• Task to carry out
Write out all of the entries, matching the original exactly.

• Source records
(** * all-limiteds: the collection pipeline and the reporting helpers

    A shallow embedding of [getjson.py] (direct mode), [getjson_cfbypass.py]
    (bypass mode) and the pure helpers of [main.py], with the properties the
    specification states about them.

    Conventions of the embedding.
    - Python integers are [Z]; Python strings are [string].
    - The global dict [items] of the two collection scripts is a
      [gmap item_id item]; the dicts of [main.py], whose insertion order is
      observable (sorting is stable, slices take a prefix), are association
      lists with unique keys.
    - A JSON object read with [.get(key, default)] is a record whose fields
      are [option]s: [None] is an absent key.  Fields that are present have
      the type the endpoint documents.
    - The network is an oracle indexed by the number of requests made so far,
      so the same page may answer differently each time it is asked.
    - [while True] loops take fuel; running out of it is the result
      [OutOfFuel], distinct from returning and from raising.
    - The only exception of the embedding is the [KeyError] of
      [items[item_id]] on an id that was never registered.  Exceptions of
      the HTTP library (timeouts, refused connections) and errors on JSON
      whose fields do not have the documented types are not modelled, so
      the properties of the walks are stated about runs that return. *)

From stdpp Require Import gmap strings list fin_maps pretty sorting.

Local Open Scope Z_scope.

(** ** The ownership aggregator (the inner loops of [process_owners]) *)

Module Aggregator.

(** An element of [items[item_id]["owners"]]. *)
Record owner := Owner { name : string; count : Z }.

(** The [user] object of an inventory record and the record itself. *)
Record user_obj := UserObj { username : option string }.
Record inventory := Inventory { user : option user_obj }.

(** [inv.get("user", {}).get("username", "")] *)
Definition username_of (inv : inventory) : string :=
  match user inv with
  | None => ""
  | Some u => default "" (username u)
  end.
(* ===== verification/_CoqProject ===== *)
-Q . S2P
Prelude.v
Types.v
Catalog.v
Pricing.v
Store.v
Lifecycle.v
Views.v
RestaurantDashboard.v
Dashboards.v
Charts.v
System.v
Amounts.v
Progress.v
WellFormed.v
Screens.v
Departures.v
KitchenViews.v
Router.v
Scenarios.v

• Task answer
(** * all-limiteds: the collection pipeline and the reporting helpers

    A shallow embedding of [getjson.py] (direct mode), [getjson_cfbypass.py]
    (bypass mode) and the pure helpers of [main.py], with the properties the
    specification states about them.

    Conventions of the embedding.
    - Python integers are [Z]; Python strings are [string].
    - The global dict [items] of the two collection scripts is a
      [gmap item_id item]; the dicts of [main.py], whose insertion order is
      observable (sorting is stable, slices take a prefix), are association
      lists with unique keys.
    - A JSON object read with [.get(key, default)] is a record whose fields
      are [option]s: [None] is an absent key.  Fields that are present have
      the type the endpoint documents.
    - The network is an oracle indexed by the number of requests made so far,
      so the same page may answer differently each time it is asked.
    - [while True] loops take fuel; running out of it is the result
      [OutOfFuel], distinct from returning and from raising.
    - The only exception of the embedding is the [KeyError] of
      [items[item_id]] on an id that was never registered.  Exceptions of
      the HTTP library (timeouts, refused connections) and errors on JSON
      whose fields do not have the documented types are not modelled, so
      the properties of the walks are stated about runs that return. *)

From stdpp Require Import gmap strings list fin_maps pretty sorting.

Local Open Scope Z_scope.

(** ** The ownership aggregator (the inner loops of [process_owners]) *)

Module Aggregator.

(** An element of [items[item_id]["owners"]]. *)
Record owner := Owner { name : string; count : Z }.

(** The [user] object of an inventory record and the record itself. *)
Record user_obj := UserObj { username : option string }.
Record inventory := Inventory { user : option user_obj }.

(** [inv.get("user", {}).get("username", "")] *)
Definition username_of (inv : inventory) : string :=
  match user inv with
  | None => ""
  | Some u => default "" (username u)
  end.
(* ===== verification/_CoqProject ===== *)
-Q . S2P
Prelude.v
Types.v
Catalog.v
Pricing.v
Store.v
Lifecycle.v
Views.v
RestaurantDashboard.v
Dashboards.v
Charts.v
System.v
Amounts.v
Progress.v
WellFormed.v
Screens.v
Departures.v
KitchenViews.v
Router.v
Scenarios.v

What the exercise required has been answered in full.